Gregory Thurston Bedell (August 27, 1817 - March 11, 1892) was the third Episcopal Bishop of Ohio.

==Early life==
Bedell was born in Hudson, New York in 1817, the son of Rev. Gregory Townsend Bedell of Staten Island and his wife, Penelope Thurston Bedell. While an infant, Bedell's family moved to Fayetteville, North Carolina. In 1822, they moved again to Philadelphia where his father became the rector of St. Andrew's Episcopal Church. Bedell was given a thorough preparation for college in Dr. Muhlenberg's increasingly admired school in Queen's County, New York. After gaining the diploma from the Institute at Flushing, Bedell attended Bristol College, an Episcopal institution not destined for a long life. He graduated in 1836 and headed to Alexandria to be prepared for ordination at the Virginia Theological Seminary, graduating in 1840.

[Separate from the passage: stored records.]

(* ===== verification/Frames.v ===== *)
(** * AGF1 frames (core/agmind_immune/evidence/frames.py)

    The append-only journal format: [magic | length | previous hash | payload |
    CRC32C | SHA-256], each record hash chained into the next frame.  CRC32C comes
    from a third-party package and is a parameter with its documented range; the
    stream hands out its bytes in arbitrary short reads. *)

From S2P Require Import Prelude Sha256.

Local Open Scope Z_scope.
Local Open Scope agmind_scope.

Definition MAGIC : bytes := bstr "AGF1".
Definition HEADER_SIZE : nat := 40.
Definition OVERHEAD : nat := 76.
Definition HASH_DOMAIN : bytes := bstr "AGMIND_FRAME_V1" ++ [byte_of 0].

Inductive frame_exn := FrameValueError | JournalCorrupt | TornTail (verified_bytes : nat).

Record FrameRecord := mkFrame {
  payload : bytes;
  previous_hash : bytes;
  record_hash : bytes;
  offset : nat;
  size : nat }.

Record DecodedFrames := mkDecoded {
  records : list FrameRecord;
  torn_tail : bool;
  verified_bytes : nat }.

(** ** Streams *)

(** A binary stream: the bytes not yet read, and for each of the next reads the
    largest chunk it may return (at least one byte; unlimited when exhausted). *)
Record stream := mkStream { unread : bytes; chunk_limits : list positive }.

(** [stream.read(n)] *)
Definition stream_read (n : nat) (s : stream) : bytes * stream :=
  match chunk_limits s with
  | [] => (take n (unread s), mkStream (drop n (unread s)) [])
  | k :: ks =>
      let n := Nat.min n (Pos.to_nat k) in
      (take n (unread s), mkStream (drop n (unread s)) ks)
  end.

(** The loop of [_read_exact]; each round reads at least one byte or stops. *)
Fixpoint read_exact_loop (fuel remaining : nat) (s : stream) : bytes * stream :=
  match fuel with
  | O => ([], s)
  | S fuel =>
      if bool_decide (remaining = 0%nat) then ([], s)
      else
        let '(chunk, s) := stream_read remaining s in
        if bool_decide (chunk = []) then ([], s)
        else
          let '(chunks, s) := read_exact_loop fuel (remaining - length chunk) s in
          (chunk ++ chunks, s)
  end.

(** [_read_exact] *)
Definition read_exact (n : nat) (s : stream) : bytes * stream := read_exact_loop (S n) n s.

(** [_validate_max_frame] *)
Definition validate_max_frame (max_frame : Z) : result frame_exn unit :=
  guard (0 <? max_frame) FrameValueError;;*
  guard (max_frame <=? 0xFFFFFFFF) FrameValueError.

Section Codec.
(** [google_crc32c.value] *)
Context (crc32c : bytes -> Z).
(* ===== verification/Contracts.v ===== *)
(** * Wire contracts

    The strict models of [contracts.py] that the coverage, action and correlation
    components exchange: a Rocq record per model, a validator from the decoded
    JSON document to the record (the field types, the bounds of [Field], the
    [field_validator]s and the [model_validator]s), and the dump
    [model_dump(exclude_none=True)].

    The model machinery of pydantic is third party: what is modelled is the
    declared contract of a strict model that forbids extra fields.  Every
    violation is a [ValueError] (pydantic's [ValidationError] is one), so the
    order in which pydantic reports violations does not matter. *)

From S2P Require Import Prelude Sha256 CanonicalJson JsonDecode Time Ipv4 Identities.
Local Open Scope Z_scope.
Local Open Scope agmind_scope.

(** ** Field readers of a strict model *)

Definition check (b : bool) : result py_exn unit := guard b ValueError.

(** [extra="forbid"] *)
Definition no_extra (allowed : list pystr) (doc : document) : result py_exn unit :=
  check (forallb (fun kv => bool_decide (kv.1 ∈ allowed)) doc).

Definition str_field (key : pystr) (doc : document) : result py_exn pystr :=
  match get key doc with Some (JStr s) => Ok s | _ => Err ValueError end.

Definition opt_str_field (key : pystr) (doc : document) : result py_exn (option pystr) :=
  match get key doc with
  | None | Some JNull => Ok None
  | Some (JStr s) => Ok (Some s)
  | _ => Err ValueError
  end.
Lemma sorted_sublist {A} (R : A -> A -> Prop) l1 l2 :
  sublist l1 l2 -> StronglySorted R l2 -> StronglySorted R l1.
Proof.
  intros Hsub. induction Hsub as [|x l1 l2 Hsub IH|x l1 l2 Hsub IH]; intros Hs; [done| |].
  - inversion Hs as [|? ? Hs' Hx]; subst. constructor; [by apply IH|].
    apply List.Forall_forall. intros y Hy. rewrite List.Forall_forall in Hx. apply Hx.
    apply list_elem_of_In. eapply elem_of_submseteq; [by apply list_elem_of_In|].
    by apply sublist_submseteq.
  - apply IH. by inversion Hs.
Qed.

Lemma Forall_sublist {A} (P : A -> Prop) l1 l2 : sublist l1 l2 -> Forall P l2 -> Forall P l1.
Proof.
  intros Hsub. induction Hsub; intros HF; [done| |]; apply Forall_cons in HF as [? ?]; auto.
Qed.

Lemma filter_sublist {A} (f : A -> bool) l : sublist (List.filter f l) l.
Proof. induction l as [|x l IH]; simpl; [constructor|]. by destruct (f x); constructor. Qed.

Lemma map_sublist {A B} (f : A -> B) l1 l2 : sublist l1 l2 -> sublist (map f l1) (map f l2).
Proof. induction 1; simpl; by constructor. Qed.

Lemma pairs_snoc {A} (R : A -> A -> Prop) l x :
  ForallOrdPairs R l -> Forall (fun y => R y x) l -> ForallOrdPairs R (l ++ [x]).
Proof.
  induction 1 as [|y l Hy Hs IH]; intros Hx; simpl; [repeat constructor|].
  apply Forall_cons in Hx as [Hyx Hx]. constructor; [|by apply IH].
  apply Forall_app. split; [done|]. by constructor.
Qed.

Lemma Forall_bound {A} (f : A -> Z) h h' l :
  h <= h' -> Forall (fun x => f x <= h) l -> Forall (fun x => f x <= h') l.
Proof. intros Hh HF. eapply Forall_impl; [exact HF|]. simpl. lia. Qed.

Lemma gap_justified_mono h h' rs rs' g :
  h <= h' -> (forall r, r ∈ rs -> r ∈ rs') -> gap_justified h rs g -> gap_justified h' rs' g.
Proof.
  intros Hh Hr [Ho Hc]. split; [lia|]. destruct (close_sequence g) as [q|]; [|done].
  destruct Hc as (Hq & r & Hin & Hrest). split; [lia|]. exists r. split; [by apply Hr|done].
Qed.

Lemma wf_at_mono h h' s : h <= h' -> wf_at h s -> wf_at h' s.
Proof.
  intros Hh [? [? ?] ? ? ? ? ? [? ?] Hl ? Hst]. split; try done.
  - split; [done|]. by eapply Forall_bound.
  - by eapply Forall_bound.
  - eapply Forall_impl; [eassumption|]. intros g. by apply gap_justified_mono.
  - split; [done|]. by eapply Forall_bound.
  - intros l E. destruct (Hl l E). split; [lia|done].
  - intros q E. specialize (Hst q E). lia.
Qed.

Lemma wf_empty : wf_at 0 empty_snapshot.
Proof. split; simpl; try done; try (split; constructor); constructor. Qed.

(** ** Every step preserves it *)

Lemma positions_of_sound {A} (f : A -> bool) i l j x :
  (j, x) ∈ positions_of f i l -> exists k, j = (i + k)%nat /\ l !! k = Some x /\ f x = true.
Proof.
  revert i. induction l as [|y l IH]; intros i; cbn [positions_of].
  { by intros ?%elem_of_nil. }
  destruct (f y) eqn:Hf.
  - rewrite elem_of_cons. intros [[= -> ->]|Hin].
    + exists 0%nat. by rewrite Nat.add_0_r.
    + apply IH in Hin as (k & -> & Hk). exists (S k). split; [lia|done].
  - intros Hin%IH. destruct Hin as (k & -> & Hk). exists (S k). split; [lia|done].
Qed.

Lemma positions_of_one {A} (f : A -> bool) l j x :
  positions_of f 0 l = [(j, x)] -> l !! j = Some x /\ f x = true.
Proof.
  intros H. destruct (positions_of_sound f 0 l j x) as (k & -> & Hk); [|done].
  rewrite H. constructor.
Qed.

Lemma max_generation_bound rs r : r ∈ rs -> r_generation r <= max_generation rs.
Proof.
  unfold max_generation. induction rs as [|r' rs IH]; simpl; [by intros ?%elem_of_nil|].
  rewrite elem_of_cons. intros [->|Hin]; [lia|]. specialize (IH Hin). lia.
Qed.

Lemma map_insert_same {A B} (f : A -> B) l i x y :
  l !! i = Some y -> f x = f y -> map f (<[i:=x]> l) = map f l.
Proof.
  intros Hi Hf. change (map f (<[i:=x]> l)) with (f <$> <[i:=x]> l).
  rewrite list_fmap_insert. apply list_insert_id. by rewrite list_lookup_fmap, Hi, Hf.
Qed.

Lemma sorted_snoc_lt {A} (f : A -> Z) l x h :
  StronglySorted Z.lt (map f l) -> Forall (fun y => f y <= h) l -> h < f x ->
  StronglySorted Z.lt (map f (l ++ [x])).
Proof.
  intros Hs Hb Hx. rewrite map_app. apply sorted_snoc; [done|].
  apply Forall_map. eapply Forall_impl; [exact Hb|]. simpl. lia.
Qed.

Lemma Forall_snoc {A} (P : A -> Prop) l x : Forall P l -> P x -> Forall P (l ++ [x]).
Proof. intros Hl Hx. apply Forall_app. by split; [|constructor]. Qed.

Lemma apply_docker_open_wf h s opened s' :
  wf_at h s -> h < o_sequence opened -> apply_docker_open s opened = Ok s' ->
  wf_at (o_sequence opened) s'.
Proof.
  intros Hwf Hlt H. unfold apply_docker_open in H.
  apply rbind_ok in H as (? & Hg%guard_ok & H). injection H as <-. apply negb_true_iff in Hg.
  destruct (wf_opens_sequences _ _ Hwf) as [Hos Hob].
  pose proof (wf_at_mono h (o_sequence opened) s ltac:(lia) Hwf) as
    [Hnd [_ Hob'] Hr Hrb Hgen Hga Hgj Hcr Hl Hdl Hst].
  split; try done; cbn [set_docker docker_opens docker_generation docker_recoveries].
  - rewrite map_app. apply NoDup_app. split; [done|]. split; [|apply NoDup_singleton].
    intros k Hk Hk'. apply list_elem_of_singleton in Hk' as ->.
    apply list_elem_of_fmap in Hk as (o & E & Hin). apply not_true_iff_false in Hg.
    apply Hg, existsb_exists. exists o. split; [by apply list_elem_of_In|].
    injection E as E1 E2. rewrite <- E1, <- E2, bool_decide_eq_true_2, Z.eqb_refl by done. done.
  - split; [by apply (sorted_snoc_lt _ _ _ h)|by apply Forall_snoc].
Qed.

Lemma apply_docker_recovery_wf h s recovery s' :
  wf_at h s -> h < r_sequence recovery -> apply_docker_recovery s recovery = Ok s' ->
  wf_at (r_sequence recovery) s'.
Proof.
  intros Hwf Hlt H. unfold apply_docker_recovery in H.
  destruct (List.filter (matches_recovery recovery) (docker_opens s)) as [|matched [|]];
    [done| |done].
  apply rbind_ok in H as (? & Hg%guard_ok & H). injection H as <-. breflect.
  pose proof (wf_recoveries_bound _ _ Hwf) as Hrb0.
  pose proof (wf_at_mono h (r_sequence recovery) s ltac:(lia) Hwf) as
    [Hnd [Hos Hob] Hr Hrb Hgen Hga Hgj Hcr Hl Hdl Hst].
  pose proof (filter_sublist (fun item => negb (bool_decide (item = matched))) (docker_opens s))
    as Hsub.
  set (remaining := List.filter _ (docker_opens s)) in *.
  split; try done; cbn [set_docker docker_opens docker_generation docker_recoveries sequence_gaps].
  - eapply sublist_NoDup; [exact Hnd|]. by apply map_sublist.
  - split; [eapply sorted_sublist; [|exact Hos]; by apply map_sublist|by eapply Forall_sublist].
  - apply sorted_snoc; [done|]. apply List.Forall_forall. intros r Hin. split.
    + rewrite List.Forall_forall in Hrb0. specialize (Hrb0 r Hin). lia.
    + apply list_elem_of_In, max_generation_bound in Hin. lia.
  - by apply Forall_snoc.
  - intros g. destruct remaining as [|o remaining']; [|done]. intros [= <-]. split; [done|].
    exists recovery. by rewrite last_snoc.
  - eapply Forall_impl; [exact Hgj|]. intros g. apply gap_justified_mono; [lia|].
    intros r Hin. apply elem_of_app. by left.
Qed.

Lemma apply_sequence_gap_open_wf h s p c s' :
  wf_at h s -> h < source_sequence (p_envelope p) -> apply_sequence_gap_open s p c = Ok s' ->
  wf_at (source_sequence (p_envelope p)) s'.
Proof.
  intros Hwf Hlt H. unfold apply_sequence_gap_open in H.
  destruct (affected_source_sequence_start c) as [start|]; [|done].
  destruct (affected_source_sequence_end c) as [stop|]; [|done].
  apply rbind_ok in H as (? & Hg%guard_ok & H). injection H as <-. rewrite forallb_forall in Hg.
  pose proof (wf_at_mono h (source_sequence (p_envelope p)) s ltac:(lia) Hwf) as
    [Hnd Hos Hr Hrb Hgen Hga Hgj Hcr Hl Hdl Hst].
  split; try done; cbn [set_gaps sequence_gaps].
  - rewrite map_app. apply pairs_snoc; [done|]. apply Forall_map, List.Forall_forall.
    intros g Hin. specialize (Hg g Hin). unfold ranges_apart, gap_range. cbn [fst snd affected_start affected_end].
    apply orb_true_iff in Hg as [?%Z.ltb_lt|?%Z.ltb_lt]; lia.
  - apply Forall_snoc; [done|]. by split; [cbn; lia|].
Qed.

Bedell was ordained deacon that same year by his great-uncle, Bishop Richard Channing Moore, and was ordained priest by the same bishop in 1841. After his ordination to the priesthood, he served as rector of Church of the Holy Trinity in West Chester, Pennsylvania. Two years later, Bedell moved to Church of the Ascension in New York City, where he remained until his elevation to the episcopate. While there, Bedell earned a doctorate of divinity from Norwich University. In 1845, Bedell married Julia Strong. They had three children, all of whom died in infancy.

==Bishop of Ohio==
Bedell was consecrated coadjutor Bishop of Ohio in 1859. He was the 67th bishop in the ECUSA, and was consecrated in St. Paul's Church, Richmond, Virginia by Bishops William Meade, Charles Pettit McIlvaine, and John Johns, along with other co-consecrators. He served as coadjutor bishop for fourteen years and, during the American Civil War, preached loyalty to the Union. When Bishop McIlvaine died in 1873, Bedell succeeded him as the third Bishop of Ohio. In 1875, the diocese was divided into northern and southern parts, and Bedell remained bishop of the northern part, which retained the name "Ohio". Theologically, Bedell leaned toward the evangelical side of the Episcopal Church, in contrast to the growing Tractarian movement. That one coming out of Muhlenberg's Church Institute at Flushing (and from 1836, College Point NY) sympathized more with the evangelical element of Anglican Christianity should not surprise us; for Muhlenberg called himself an "Evangelical Catholic" Christian. The first half of the term connoted the spontaneous, Spirit-driven aspect of the Faith; the latter stood for order, structure, and the orthodox dogmas of the historic Catholic Church of the Creed. While many of the Flushing and College Point alumni identified with the High Church and (later) Anglo-Catholic wings of the PECUSA, many did not.

Bedell resigned his episcopal duties in 1889, owing to physical infirmity, and died in 1892.